:: PROVIDED MATERIAL ::

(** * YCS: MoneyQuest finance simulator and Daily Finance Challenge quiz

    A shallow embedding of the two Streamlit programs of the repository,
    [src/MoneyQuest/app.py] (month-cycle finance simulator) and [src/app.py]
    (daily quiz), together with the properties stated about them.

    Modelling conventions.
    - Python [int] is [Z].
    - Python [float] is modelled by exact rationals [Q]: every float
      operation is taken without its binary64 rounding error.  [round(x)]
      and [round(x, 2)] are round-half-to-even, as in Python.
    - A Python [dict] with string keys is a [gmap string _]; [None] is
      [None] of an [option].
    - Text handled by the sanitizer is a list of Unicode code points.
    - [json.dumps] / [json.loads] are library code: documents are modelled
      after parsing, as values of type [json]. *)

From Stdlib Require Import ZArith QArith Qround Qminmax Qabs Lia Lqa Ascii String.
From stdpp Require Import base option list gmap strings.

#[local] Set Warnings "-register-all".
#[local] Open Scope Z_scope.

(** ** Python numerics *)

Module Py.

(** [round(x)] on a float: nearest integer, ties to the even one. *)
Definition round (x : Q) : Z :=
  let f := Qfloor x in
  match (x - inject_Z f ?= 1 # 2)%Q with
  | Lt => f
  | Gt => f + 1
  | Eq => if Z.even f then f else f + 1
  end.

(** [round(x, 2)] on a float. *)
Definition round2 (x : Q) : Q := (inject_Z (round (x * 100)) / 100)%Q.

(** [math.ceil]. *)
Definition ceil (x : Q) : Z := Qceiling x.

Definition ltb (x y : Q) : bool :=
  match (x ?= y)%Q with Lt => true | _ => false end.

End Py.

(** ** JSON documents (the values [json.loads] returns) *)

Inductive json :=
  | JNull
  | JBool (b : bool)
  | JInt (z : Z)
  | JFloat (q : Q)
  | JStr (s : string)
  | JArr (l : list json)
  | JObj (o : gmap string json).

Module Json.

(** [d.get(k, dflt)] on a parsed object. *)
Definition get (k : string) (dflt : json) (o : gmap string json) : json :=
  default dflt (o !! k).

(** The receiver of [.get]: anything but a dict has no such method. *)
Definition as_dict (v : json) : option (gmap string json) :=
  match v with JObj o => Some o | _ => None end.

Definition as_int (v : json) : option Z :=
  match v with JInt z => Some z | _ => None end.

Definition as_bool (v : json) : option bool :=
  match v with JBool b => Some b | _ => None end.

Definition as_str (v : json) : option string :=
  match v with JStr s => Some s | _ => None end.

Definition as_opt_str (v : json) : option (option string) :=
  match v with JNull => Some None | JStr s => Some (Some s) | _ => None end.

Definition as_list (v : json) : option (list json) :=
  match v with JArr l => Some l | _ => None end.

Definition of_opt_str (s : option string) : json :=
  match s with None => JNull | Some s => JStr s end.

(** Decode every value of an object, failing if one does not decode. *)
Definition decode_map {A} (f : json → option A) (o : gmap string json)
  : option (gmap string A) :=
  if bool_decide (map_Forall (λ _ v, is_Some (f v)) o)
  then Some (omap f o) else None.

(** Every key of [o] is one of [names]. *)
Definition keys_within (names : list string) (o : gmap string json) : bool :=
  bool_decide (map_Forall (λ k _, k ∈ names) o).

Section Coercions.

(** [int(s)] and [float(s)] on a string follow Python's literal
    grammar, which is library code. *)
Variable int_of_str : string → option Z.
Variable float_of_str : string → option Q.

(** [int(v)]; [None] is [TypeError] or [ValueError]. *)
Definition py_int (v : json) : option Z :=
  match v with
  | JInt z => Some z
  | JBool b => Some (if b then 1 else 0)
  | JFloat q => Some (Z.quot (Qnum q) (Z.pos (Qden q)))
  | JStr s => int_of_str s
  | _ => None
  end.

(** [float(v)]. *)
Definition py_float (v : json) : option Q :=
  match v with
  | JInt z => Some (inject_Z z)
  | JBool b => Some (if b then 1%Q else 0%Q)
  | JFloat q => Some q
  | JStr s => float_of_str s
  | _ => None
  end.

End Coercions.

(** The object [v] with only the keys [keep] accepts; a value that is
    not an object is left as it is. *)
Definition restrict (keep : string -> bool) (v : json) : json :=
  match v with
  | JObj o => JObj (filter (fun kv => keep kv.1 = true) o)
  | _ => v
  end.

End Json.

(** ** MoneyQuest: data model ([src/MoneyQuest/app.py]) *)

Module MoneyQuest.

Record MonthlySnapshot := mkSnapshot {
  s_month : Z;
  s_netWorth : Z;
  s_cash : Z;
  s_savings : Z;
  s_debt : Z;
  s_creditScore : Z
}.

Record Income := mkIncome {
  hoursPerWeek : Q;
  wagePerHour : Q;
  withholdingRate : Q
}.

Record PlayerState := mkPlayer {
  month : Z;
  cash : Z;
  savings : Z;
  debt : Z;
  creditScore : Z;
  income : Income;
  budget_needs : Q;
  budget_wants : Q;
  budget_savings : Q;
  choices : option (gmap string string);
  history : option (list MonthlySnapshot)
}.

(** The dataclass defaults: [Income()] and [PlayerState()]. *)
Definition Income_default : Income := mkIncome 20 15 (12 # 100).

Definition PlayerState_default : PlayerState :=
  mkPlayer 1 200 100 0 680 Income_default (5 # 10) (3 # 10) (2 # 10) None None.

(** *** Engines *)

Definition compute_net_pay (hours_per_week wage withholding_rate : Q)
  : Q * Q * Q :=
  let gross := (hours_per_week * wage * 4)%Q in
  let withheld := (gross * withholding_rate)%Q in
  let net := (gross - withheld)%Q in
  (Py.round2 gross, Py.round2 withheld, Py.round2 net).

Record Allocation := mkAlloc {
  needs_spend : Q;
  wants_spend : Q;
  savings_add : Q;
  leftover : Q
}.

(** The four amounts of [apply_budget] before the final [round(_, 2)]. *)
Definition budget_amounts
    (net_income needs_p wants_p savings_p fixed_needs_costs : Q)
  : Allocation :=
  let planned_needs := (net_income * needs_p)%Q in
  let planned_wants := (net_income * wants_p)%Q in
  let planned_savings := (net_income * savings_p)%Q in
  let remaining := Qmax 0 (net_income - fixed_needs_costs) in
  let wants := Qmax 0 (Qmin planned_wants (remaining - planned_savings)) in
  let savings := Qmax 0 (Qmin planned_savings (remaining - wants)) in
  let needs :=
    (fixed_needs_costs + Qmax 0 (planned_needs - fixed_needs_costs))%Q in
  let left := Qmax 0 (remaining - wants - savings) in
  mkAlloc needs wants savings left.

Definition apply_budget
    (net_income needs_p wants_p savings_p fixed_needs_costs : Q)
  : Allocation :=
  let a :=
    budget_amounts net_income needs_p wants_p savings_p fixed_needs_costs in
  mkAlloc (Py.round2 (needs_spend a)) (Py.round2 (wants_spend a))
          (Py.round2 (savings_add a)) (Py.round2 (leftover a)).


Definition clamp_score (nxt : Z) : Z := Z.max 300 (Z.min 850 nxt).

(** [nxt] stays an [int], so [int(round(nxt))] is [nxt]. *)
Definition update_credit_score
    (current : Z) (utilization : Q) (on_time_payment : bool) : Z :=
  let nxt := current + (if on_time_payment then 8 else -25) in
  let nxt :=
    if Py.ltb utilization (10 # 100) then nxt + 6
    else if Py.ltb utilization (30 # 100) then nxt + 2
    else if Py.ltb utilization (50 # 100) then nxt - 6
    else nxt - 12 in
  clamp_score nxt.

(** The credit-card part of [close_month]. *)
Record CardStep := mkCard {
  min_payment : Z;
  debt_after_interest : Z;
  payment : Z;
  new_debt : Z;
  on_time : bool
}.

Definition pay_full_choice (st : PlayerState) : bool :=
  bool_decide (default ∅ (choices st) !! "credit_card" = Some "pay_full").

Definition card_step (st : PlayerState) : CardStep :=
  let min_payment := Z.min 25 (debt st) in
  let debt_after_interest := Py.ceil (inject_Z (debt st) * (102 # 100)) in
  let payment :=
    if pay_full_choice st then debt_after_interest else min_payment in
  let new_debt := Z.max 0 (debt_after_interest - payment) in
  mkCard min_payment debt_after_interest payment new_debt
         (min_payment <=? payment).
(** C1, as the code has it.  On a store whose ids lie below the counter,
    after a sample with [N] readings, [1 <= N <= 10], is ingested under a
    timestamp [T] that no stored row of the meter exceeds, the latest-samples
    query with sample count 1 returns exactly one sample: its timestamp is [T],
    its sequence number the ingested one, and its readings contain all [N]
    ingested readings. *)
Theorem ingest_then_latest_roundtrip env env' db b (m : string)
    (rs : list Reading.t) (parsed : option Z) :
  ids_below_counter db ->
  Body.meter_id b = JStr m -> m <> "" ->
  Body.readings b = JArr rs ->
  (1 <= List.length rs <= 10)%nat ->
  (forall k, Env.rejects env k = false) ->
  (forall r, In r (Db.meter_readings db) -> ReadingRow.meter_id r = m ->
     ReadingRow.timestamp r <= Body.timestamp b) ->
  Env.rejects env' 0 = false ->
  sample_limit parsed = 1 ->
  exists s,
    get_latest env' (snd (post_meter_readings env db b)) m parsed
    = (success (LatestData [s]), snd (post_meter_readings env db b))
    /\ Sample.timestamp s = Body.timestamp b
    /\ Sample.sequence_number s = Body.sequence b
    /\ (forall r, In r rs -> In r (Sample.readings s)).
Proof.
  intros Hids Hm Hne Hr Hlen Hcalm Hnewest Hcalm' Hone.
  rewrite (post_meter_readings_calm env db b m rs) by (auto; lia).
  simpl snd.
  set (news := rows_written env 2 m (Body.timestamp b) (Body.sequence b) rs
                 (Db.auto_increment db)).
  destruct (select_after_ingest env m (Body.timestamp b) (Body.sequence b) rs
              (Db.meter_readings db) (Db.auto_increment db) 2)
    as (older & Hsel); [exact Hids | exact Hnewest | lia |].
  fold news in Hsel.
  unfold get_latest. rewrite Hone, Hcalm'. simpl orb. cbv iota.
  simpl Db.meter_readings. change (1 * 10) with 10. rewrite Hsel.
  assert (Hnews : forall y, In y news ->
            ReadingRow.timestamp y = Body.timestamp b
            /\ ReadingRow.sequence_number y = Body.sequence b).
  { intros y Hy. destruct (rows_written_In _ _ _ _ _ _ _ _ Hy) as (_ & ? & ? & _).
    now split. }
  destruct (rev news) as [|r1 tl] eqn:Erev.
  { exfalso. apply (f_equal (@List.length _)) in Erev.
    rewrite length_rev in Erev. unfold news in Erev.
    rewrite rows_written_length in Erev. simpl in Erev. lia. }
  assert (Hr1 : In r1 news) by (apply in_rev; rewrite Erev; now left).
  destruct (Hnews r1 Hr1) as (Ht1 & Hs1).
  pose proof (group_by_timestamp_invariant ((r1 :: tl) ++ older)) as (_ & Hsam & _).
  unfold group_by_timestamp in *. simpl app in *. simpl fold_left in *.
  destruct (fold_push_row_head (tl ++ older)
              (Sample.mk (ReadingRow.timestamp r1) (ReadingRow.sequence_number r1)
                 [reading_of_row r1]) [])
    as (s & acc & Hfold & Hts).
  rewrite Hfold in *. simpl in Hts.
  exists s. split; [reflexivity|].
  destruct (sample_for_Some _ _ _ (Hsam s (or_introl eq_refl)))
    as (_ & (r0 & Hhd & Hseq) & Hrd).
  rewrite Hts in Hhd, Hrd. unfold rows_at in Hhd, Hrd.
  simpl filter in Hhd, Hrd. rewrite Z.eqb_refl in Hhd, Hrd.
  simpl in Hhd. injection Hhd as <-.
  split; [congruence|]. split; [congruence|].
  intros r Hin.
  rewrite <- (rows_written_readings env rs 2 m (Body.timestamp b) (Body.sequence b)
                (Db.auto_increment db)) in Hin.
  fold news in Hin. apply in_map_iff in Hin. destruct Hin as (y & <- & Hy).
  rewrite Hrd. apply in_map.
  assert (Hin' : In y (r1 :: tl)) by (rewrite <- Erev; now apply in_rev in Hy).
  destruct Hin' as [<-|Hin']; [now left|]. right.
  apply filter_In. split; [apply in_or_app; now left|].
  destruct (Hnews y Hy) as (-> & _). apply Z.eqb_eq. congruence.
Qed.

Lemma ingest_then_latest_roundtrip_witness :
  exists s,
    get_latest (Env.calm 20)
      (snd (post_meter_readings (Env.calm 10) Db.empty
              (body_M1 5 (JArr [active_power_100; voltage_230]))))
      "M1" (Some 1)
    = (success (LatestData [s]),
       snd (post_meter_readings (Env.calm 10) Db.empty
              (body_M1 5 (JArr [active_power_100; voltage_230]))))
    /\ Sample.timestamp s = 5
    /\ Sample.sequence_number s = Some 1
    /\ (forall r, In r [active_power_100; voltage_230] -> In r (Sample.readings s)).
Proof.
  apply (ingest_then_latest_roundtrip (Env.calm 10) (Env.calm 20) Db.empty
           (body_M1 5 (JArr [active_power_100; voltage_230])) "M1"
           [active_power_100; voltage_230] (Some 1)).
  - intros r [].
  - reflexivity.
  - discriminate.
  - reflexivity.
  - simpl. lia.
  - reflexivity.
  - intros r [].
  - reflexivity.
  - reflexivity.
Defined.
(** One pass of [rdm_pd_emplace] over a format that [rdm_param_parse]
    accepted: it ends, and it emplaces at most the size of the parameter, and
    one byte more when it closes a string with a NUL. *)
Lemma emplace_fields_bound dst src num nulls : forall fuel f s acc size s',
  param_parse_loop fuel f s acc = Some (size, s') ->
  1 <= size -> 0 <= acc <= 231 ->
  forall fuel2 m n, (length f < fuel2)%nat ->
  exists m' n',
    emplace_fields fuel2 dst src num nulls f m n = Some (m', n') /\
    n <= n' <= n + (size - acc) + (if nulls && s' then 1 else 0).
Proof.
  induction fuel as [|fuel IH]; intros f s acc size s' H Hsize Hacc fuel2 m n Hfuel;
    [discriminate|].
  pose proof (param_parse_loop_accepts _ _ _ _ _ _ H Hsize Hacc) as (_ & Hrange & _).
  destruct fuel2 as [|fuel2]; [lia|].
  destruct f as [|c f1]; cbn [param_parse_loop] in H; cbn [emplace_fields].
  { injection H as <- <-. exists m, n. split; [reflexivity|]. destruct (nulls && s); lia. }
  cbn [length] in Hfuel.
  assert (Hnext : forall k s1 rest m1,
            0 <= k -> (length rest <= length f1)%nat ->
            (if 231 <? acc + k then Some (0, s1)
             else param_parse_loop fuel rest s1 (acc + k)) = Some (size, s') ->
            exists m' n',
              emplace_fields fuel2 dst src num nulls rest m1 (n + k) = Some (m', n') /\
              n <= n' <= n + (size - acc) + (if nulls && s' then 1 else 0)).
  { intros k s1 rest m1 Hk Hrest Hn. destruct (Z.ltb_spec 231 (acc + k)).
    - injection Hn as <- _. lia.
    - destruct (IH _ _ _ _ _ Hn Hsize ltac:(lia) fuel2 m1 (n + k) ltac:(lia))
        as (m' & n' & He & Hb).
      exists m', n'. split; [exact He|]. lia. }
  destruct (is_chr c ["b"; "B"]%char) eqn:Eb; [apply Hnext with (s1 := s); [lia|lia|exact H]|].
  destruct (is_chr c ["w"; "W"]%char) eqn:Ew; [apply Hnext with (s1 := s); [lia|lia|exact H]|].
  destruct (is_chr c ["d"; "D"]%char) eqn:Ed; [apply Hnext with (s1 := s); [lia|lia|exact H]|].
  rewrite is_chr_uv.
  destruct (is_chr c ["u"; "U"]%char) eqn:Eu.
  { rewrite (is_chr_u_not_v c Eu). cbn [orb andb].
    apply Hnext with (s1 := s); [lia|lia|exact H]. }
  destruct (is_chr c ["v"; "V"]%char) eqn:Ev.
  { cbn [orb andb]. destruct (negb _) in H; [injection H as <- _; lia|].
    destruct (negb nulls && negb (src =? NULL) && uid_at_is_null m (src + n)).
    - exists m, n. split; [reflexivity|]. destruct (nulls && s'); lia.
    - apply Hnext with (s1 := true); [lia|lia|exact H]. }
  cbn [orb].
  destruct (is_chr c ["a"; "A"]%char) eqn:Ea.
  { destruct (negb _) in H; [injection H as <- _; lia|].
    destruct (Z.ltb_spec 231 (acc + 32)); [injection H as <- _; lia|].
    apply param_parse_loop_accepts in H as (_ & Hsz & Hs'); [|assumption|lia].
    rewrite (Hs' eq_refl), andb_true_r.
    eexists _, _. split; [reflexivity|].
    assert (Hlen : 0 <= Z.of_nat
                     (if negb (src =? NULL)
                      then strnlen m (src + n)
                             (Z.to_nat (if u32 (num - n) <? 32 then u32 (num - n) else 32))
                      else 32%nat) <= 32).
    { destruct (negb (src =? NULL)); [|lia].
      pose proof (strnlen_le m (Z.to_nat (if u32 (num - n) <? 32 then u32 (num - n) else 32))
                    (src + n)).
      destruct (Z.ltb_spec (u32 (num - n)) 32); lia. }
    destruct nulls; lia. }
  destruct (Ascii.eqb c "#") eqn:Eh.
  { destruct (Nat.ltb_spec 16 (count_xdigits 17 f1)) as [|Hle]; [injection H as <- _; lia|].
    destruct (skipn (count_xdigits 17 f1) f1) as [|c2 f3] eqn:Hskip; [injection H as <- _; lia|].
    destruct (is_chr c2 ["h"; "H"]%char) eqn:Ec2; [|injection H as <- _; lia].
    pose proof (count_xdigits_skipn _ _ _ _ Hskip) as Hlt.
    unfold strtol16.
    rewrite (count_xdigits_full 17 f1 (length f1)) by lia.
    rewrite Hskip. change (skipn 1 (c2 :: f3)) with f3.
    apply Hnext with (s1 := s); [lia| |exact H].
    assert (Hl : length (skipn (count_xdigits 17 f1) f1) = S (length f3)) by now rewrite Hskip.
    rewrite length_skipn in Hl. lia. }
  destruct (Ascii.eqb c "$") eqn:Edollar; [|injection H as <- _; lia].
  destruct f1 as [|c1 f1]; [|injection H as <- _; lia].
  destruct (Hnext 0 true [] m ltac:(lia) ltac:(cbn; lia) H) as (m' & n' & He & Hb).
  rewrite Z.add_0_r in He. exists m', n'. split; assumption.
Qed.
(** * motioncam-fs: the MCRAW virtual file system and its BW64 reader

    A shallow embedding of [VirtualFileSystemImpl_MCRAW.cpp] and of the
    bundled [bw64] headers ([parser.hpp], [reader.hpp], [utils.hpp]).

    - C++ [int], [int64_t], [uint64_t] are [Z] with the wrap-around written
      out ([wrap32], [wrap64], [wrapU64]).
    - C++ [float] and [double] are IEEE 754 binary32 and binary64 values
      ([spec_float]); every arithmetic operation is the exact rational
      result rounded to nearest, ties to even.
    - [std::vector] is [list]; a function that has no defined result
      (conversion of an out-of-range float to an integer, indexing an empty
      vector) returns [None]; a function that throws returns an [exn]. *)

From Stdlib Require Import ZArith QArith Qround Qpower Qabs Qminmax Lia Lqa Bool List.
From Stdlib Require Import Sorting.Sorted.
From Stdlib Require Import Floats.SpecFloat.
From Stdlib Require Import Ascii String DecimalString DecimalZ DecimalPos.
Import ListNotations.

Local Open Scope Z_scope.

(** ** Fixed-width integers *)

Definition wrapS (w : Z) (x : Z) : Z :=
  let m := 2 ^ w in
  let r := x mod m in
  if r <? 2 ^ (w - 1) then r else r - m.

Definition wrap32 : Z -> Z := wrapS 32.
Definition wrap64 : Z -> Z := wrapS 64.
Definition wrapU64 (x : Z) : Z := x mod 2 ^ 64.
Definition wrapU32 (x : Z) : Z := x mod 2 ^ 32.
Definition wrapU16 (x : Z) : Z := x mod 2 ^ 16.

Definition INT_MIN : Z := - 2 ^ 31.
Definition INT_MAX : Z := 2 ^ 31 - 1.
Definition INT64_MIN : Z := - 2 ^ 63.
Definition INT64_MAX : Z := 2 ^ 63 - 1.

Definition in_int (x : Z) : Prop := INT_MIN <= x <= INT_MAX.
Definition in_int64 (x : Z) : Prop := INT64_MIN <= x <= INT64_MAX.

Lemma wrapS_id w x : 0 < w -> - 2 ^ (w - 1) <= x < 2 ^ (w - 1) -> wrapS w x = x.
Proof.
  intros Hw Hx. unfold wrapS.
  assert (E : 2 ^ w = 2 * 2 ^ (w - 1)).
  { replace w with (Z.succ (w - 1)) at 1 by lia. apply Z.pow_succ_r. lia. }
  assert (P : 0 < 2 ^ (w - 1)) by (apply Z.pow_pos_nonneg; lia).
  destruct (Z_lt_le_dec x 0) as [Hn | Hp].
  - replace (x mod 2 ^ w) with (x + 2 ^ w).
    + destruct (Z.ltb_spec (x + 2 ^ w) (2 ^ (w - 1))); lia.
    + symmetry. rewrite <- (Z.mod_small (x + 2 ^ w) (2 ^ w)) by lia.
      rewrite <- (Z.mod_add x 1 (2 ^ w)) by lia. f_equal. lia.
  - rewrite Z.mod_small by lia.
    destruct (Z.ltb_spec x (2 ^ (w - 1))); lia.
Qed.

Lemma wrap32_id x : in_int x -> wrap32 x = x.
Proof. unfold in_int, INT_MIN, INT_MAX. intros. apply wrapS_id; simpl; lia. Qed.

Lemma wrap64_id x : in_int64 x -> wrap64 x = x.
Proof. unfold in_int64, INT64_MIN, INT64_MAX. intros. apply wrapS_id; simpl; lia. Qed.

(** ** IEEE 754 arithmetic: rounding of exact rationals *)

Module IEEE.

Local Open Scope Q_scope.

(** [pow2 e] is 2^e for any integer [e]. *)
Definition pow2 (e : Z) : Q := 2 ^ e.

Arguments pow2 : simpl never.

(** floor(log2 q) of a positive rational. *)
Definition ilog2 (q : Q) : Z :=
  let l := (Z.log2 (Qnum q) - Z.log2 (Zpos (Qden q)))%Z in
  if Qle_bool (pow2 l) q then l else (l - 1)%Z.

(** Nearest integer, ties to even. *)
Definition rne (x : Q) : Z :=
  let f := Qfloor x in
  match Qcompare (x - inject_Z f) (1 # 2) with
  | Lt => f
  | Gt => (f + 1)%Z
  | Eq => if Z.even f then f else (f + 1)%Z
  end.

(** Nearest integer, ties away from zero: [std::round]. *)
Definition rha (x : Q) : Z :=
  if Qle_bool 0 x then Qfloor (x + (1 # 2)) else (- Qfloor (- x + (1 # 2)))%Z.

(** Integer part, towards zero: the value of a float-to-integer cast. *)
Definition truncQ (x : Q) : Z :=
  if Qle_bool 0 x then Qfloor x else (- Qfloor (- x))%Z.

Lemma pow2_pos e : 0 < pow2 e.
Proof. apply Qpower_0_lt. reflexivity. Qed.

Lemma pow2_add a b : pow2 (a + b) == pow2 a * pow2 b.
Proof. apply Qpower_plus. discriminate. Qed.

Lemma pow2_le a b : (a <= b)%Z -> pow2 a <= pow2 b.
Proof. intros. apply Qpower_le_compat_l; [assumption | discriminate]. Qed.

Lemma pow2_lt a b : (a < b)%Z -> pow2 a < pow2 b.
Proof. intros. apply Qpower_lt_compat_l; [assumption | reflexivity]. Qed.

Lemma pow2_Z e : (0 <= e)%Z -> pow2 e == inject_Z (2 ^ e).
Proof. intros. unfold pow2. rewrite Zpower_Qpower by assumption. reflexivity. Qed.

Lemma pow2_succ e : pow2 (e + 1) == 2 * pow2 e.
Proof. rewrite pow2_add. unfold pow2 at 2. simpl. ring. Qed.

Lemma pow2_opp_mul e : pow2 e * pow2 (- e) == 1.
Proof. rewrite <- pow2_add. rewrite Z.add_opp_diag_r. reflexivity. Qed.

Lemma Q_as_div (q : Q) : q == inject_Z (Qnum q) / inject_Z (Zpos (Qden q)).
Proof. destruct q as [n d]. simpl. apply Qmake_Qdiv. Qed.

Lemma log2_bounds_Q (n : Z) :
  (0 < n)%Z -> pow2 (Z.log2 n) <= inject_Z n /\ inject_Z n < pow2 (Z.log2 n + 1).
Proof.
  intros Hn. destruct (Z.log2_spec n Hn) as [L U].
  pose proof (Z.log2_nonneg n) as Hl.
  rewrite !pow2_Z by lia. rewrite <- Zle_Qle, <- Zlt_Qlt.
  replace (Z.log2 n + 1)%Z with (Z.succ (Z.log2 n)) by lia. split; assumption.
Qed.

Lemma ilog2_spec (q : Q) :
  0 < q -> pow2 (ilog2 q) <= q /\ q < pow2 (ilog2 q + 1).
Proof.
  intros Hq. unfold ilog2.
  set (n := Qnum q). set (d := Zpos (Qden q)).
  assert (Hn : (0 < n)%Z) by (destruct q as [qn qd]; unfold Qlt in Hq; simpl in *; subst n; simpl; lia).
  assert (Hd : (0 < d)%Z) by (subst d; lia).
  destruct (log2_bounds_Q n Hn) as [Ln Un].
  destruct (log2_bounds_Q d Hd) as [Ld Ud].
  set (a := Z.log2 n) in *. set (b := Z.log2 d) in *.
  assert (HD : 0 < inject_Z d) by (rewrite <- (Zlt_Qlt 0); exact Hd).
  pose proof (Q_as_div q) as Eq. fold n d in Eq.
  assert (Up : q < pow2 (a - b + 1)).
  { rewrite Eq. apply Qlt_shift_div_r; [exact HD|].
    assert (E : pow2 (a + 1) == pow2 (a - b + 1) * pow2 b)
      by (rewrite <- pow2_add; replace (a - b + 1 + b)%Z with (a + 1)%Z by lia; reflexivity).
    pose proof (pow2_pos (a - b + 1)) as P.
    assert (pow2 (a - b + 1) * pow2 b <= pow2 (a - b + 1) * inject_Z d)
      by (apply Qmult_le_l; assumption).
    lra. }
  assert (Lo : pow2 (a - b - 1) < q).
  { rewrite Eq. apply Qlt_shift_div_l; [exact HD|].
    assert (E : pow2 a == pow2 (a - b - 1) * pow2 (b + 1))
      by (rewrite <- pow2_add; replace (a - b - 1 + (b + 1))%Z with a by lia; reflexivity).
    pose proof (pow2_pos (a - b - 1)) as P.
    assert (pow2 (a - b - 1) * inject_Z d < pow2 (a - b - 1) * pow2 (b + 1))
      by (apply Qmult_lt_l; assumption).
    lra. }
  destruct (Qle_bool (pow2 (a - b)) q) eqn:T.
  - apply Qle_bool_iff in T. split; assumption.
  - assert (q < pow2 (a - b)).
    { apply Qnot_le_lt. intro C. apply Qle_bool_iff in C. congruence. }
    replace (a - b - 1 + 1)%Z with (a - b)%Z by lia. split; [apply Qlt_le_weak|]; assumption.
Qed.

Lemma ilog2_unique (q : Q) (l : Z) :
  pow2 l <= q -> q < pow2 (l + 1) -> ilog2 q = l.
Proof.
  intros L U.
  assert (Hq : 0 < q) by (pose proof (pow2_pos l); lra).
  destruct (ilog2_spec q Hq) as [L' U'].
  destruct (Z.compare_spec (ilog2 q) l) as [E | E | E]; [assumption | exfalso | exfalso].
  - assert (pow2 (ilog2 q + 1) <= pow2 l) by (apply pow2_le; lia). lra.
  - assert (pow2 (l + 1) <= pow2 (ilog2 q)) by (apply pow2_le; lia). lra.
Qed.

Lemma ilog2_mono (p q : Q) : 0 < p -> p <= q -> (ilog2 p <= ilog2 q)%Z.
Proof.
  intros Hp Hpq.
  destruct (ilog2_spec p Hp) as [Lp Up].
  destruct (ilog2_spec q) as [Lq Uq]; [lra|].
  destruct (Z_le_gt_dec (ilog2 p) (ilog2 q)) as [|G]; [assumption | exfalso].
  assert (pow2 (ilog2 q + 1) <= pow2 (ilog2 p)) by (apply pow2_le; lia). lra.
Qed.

:::

_WHAT THE TASK ASKS_:
Find the word "utilization" in the data and copy out each line where it turns up.

_REPLY TO THE EXERCISE_:
    (current : Z) (utilization : Q) (on_time_payment : bool) : Z :=
    if Py.ltb utilization (10 # 100) then nxt + 6
    else if Py.ltb utilization (30 # 100) then nxt + 2
    else if Py.ltb utilization (50 # 100) then nxt - 6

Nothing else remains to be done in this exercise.